(Task statement): Could you transcribe the whole listing, keeping every line exactly the same?

(Records to process):
(* ===== verification/JsMap.v ===== *)
(** * JavaScript's [Map]

    A [Map] keeps its entries in the order in which their keys were first inserted: an
    association list without duplicate keys, whose [set] overwrites in place or appends.
    It models no file under [src/]. *)
From S2P Require Import Prelude.

Section Map.
Context {K A : Type} `{EqDecision K}.

Definition js_map : Type := list (K * A).

Fixpoint map_get (k : K) (m : js_map) : option A :=
  match m with
  | [] => None
  | (k', a) :: m' => if decide (k = k') then Some a else map_get k m'
  end.

Fixpoint map_set (k : K) (a : A) (m : js_map) : js_map :=
  match m with
  | [] => [(k, a)]
  | (k', a') :: m' => if decide (k = k') then (k', a) :: m' else (k', a') :: map_set k a m'
  end.

Definition map_values (m : js_map) : list A := m.*2.

Lemma map_get_set_eq k a m : map_get k (map_set k a m) = Some a.
Proof.
  induction m as [|[k' a'] m IH]; cbn; [by rewrite decide_True|].
  destruct (decide (k = k')) as [->|Hne]; cbn; [by rewrite decide_True|by rewrite decide_False].
Qed.

Lemma map_get_set_ne k k' a m : k <> k' -> map_get k' (map_set k a m) = map_get k' m.
Proof.
  intros Hne. induction m as [|[k2 a2] m IH]; cbn; [by rewrite decide_False|].
  destruct (decide (k = k2)) as [->|Hk]; cbn; [by rewrite !decide_False by done|].
  by destruct (decide (k' = k2)).
Qed.

Lemma map_get_None k m : map_get k m = None <-> k ∉ m.*1.
Proof.
  induction m as [|[k' a'] m IH]; cbn; [by split; [intros _; apply not_elem_of_nil|]|].
  rewrite not_elem_of_cons. destruct (decide (k = k')); [split; [done|by intros [? _]]|].
  rewrite IH. tauto.
Qed.

Lemma map_get_Some_in k a m : map_get k m = Some a -> (k, a) ∈ m.
Proof.
  induction m as [|[k' a'] m IH]; cbn; [done|].
  destruct (decide (k = k')) as [->|_]; [by intros [= ->]; left|by right; apply IH].
Qed.

(** A known key keeps its place, a new one goes to the end. *)
Lemma map_set_keys k a m :
  (map_set k a m).*1 = if decide (k ∈ m.*1) then m.*1 else m.*1 ++ [k].
Proof.
  induction m as [|[k' a'] m IH]; cbn; [done|].
  destruct (decide (k = k')) as [->|Hne]; cbn; [by rewrite decide_True by left|].
  rewrite IH. destruct (decide (k ∈ m.*1)) as [Hin|Hin].
  - by rewrite decide_True by (by right).
  - rewrite decide_False; [done|]. by rewrite not_elem_of_cons.
Qed.

Lemma map_set_NoDup k a m : NoDup m.*1 -> NoDup (map_set k a m).*1.
Proof.
  rewrite map_set_keys. destruct (decide _) as [|Hin]; [done|]. intros H.
  apply NoDup_app. split_and!; [done| |apply NoDup_singleton].
  intros x Hx ->%list_elem_of_singleton. done.
Qed.

Lemma map_set_Forall (P : K * A -> Prop) k a m :
  Forall P m -> P (k, a) -> Forall P (map_set k a m).
Proof.
  intros Hm Ha. induction Hm as [|[k' a'] m Hx Hm IH]; cbn; [by constructor|].
  destruct (decide (k = k')) as [->|]; by constructor.
Qed.
End Map.
Arguments js_map K A : clear implicits.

(Task response):
(* ===== verification/JsMap.v ===== *)
(** * JavaScript's [Map]

    A [Map] keeps its entries in the order in which their keys were first inserted: an
    association list without duplicate keys, whose [set] overwrites in place or appends.
    It models no file under [src/]. *)
From S2P Require Import Prelude.

Section Map.
Context {K A : Type} `{EqDecision K}.

Definition js_map : Type := list (K * A).

Fixpoint map_get (k : K) (m : js_map) : option A :=
  match m with
  | [] => None
  | (k', a) :: m' => if decide (k = k') then Some a else map_get k m'
  end.

Fixpoint map_set (k : K) (a : A) (m : js_map) : js_map :=
  match m with
  | [] => [(k, a)]
  | (k', a') :: m' => if decide (k = k') then (k', a) :: m' else (k', a') :: map_set k a m'
  end.

Definition map_values (m : js_map) : list A := m.*2.

Lemma map_get_set_eq k a m : map_get k (map_set k a m) = Some a.
Proof.
  induction m as [|[k' a'] m IH]; cbn; [by rewrite decide_True|].
  destruct (decide (k = k')) as [->|Hne]; cbn; [by rewrite decide_True|by rewrite decide_False].
Qed.

Lemma map_get_set_ne k k' a m : k <> k' -> map_get k' (map_set k a m) = map_get k' m.
Proof.
  intros Hne. induction m as [|[k2 a2] m IH]; cbn; [by rewrite decide_False|].
  destruct (decide (k = k2)) as [->|Hk]; cbn; [by rewrite !decide_False by done|].
  by destruct (decide (k' = k2)).
Qed.

Lemma map_get_None k m : map_get k m = None <-> k ∉ m.*1.
Proof.
  induction m as [|[k' a'] m IH]; cbn; [by split; [intros _; apply not_elem_of_nil|]|].
  rewrite not_elem_of_cons. destruct (decide (k = k')); [split; [done|by intros [? _]]|].
  rewrite IH. tauto.
Qed.

Lemma map_get_Some_in k a m : map_get k m = Some a -> (k, a) ∈ m.
Proof.
  induction m as [|[k' a'] m IH]; cbn; [done|].
  destruct (decide (k = k')) as [->|_]; [by intros [= ->]; left|by right; apply IH].
Qed.

(** A known key keeps its place, a new one goes to the end. *)
Lemma map_set_keys k a m :
  (map_set k a m).*1 = if decide (k ∈ m.*1) then m.*1 else m.*1 ++ [k].
Proof.
  induction m as [|[k' a'] m IH]; cbn; [done|].
  destruct (decide (k = k')) as [->|Hne]; cbn; [by rewrite decide_True by left|].
  rewrite IH. destruct (decide (k ∈ m.*1)) as [Hin|Hin].
  - by rewrite decide_True by (by right).
  - rewrite decide_False; [done|]. by rewrite not_elem_of_cons.
Qed.

Lemma map_set_NoDup k a m : NoDup m.*1 -> NoDup (map_set k a m).*1.
Proof.
  rewrite map_set_keys. destruct (decide _) as [|Hin]; [done|]. intros H.
  apply NoDup_app. split_and!; [done| |apply NoDup_singleton].
  intros x Hx ->%list_elem_of_singleton. done.
Qed.

Lemma map_set_Forall (P : K * A -> Prop) k a m :
  Forall P m -> P (k, a) -> Forall P (map_set k a m).
Proof.
  intros Hm Ha. induction Hm as [|[k' a'] m Hx Hm IH]; cbn; [by constructor|].
  destruct (decide (k = k')) as [->|]; by constructor.
Qed.
End Map.
Arguments js_map K A : clear implicits.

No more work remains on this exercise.